CUDA.jl 2.0

Oct 2, 2020
Tim Besard

Today we're releasing CUDA.jl 2.0, a breaking release with several new features. Highlights include initial support for Float16, a switch to CUDA's new stream model, a much-needed rework of the sparse array support and support for CUDA 11.1.

The release now requires Julia 1.5, and assumes a GPU with compute capability 5.0 or higher (although most of the package will still work with an older GPU).

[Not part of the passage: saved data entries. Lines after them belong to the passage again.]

(* ===== verification/PgPool.v ===== *)
(** [pq/connectionpool.cpp]: a pool of connections to a database that fibers take and give back, with a [FiberCondition] they wait on.  Each function is a critical section under the mutex of the pool; waiting ends one.
    A connection is a number; whether making, connecting or resetting one succeeds, and the clock, are arguments. *)

From Stdlib Require Import String.
From stdpp Require Import numbers list_numbers list.
From S2P Require Import Prelude.

#[local] Open Scope nat_scope.

(** Who waits: a call of [getConnection], or the destructor. *)
Inductive waiter := Getter (fiber : nat) | Destroyer (fiber : nat).
#[global] Instance waiter_eq_dec : EqDecision waiter.
Proof. solve_decision. Defined.

Record ConnectionPool := mkPool { m_free : list (nat * Z); m_busy : list nat; m_total : nat; m_idleTolerance : Z; m_waiters : list waiter; next_conn : nat }.

Fixpoint fill (n from : nat) (now : Z) : list (nat * Z) := match n with O => [] | S n => (from, now) :: fill n (S from) now end.
Definition ConnectionPool_new (num : nat) (idleTolerance now : Z) : ConnectionPool := mkPool (fill num 0 now) [] num idleTolerance [] num.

Low- and mixed-precision operations

With NVIDIA's latest GPUs featuring more and more low-precision operations, CUDA.jl now starts to support these data types. For example, the CUBLAS wrappers can be used with (B)Float16 inputs (running under JULIA_DEBUG=CUBLAS to illustrate the called methods) thanks to the cublasGemmEx API call:

julia> mul!(CUDA.zeros(Float32,2,2),
            cu(rand(Float16,2,2)),
            cu(rand(Float16,2,2)))

I! cuBLAS (v11.0) function cublasStatus_t cublasGemmEx(...) called:
i!  Atype: type=cudaDataType_t; val=CUDA_R_16F(2)
i!  Btype: type=cudaDataType_t; val=CUDA_R_16F(2)
i!  Ctype: type=cudaDataType_t; val=CUDA_R_32F(0)
i!  computeType: type=cublasComputeType_t; val=CUBLAS_COMPUTE_32F(68)

2×2 CuArray{Float32,2}:
 0.481284  0.561241
 1.12923   1.04541

julia> using BFloat16s

julia> mul!(CUDA.zeros(BFloat16,2,2),
            cu(BFloat16.(rand(2,2))),
            cu(BFloat16.(rand(2,2))))

I! cuBLAS (v11.0) function cublasStatus_t cublasGemmEx(...) called:
i!  Atype: type=cudaDataType_t; val=CUDA_R_16BF(14)
i!  Btype: type=cudaDataType_t; val=CUDA_R_16BF(14)
i!  Ctype: type=cudaDataType_t; val=CUDA_R_16BF(14)
i!  computeType: type=cublasComputeType_t; val=CUBLAS_COMPUTE_32F(68)

2×2 CuArray{BFloat16,2}:
 0.300781   0.71875
 0.0163574  0.0241699

Alternatively, CUBLAS can be configured to automatically down-cast 32-bit inputs to Float16. This is now exposed through a task-local CUDA.jl math mode:

julia> CUDA.math_mode!(CUDA.FAST_MATH; precision=:Float16)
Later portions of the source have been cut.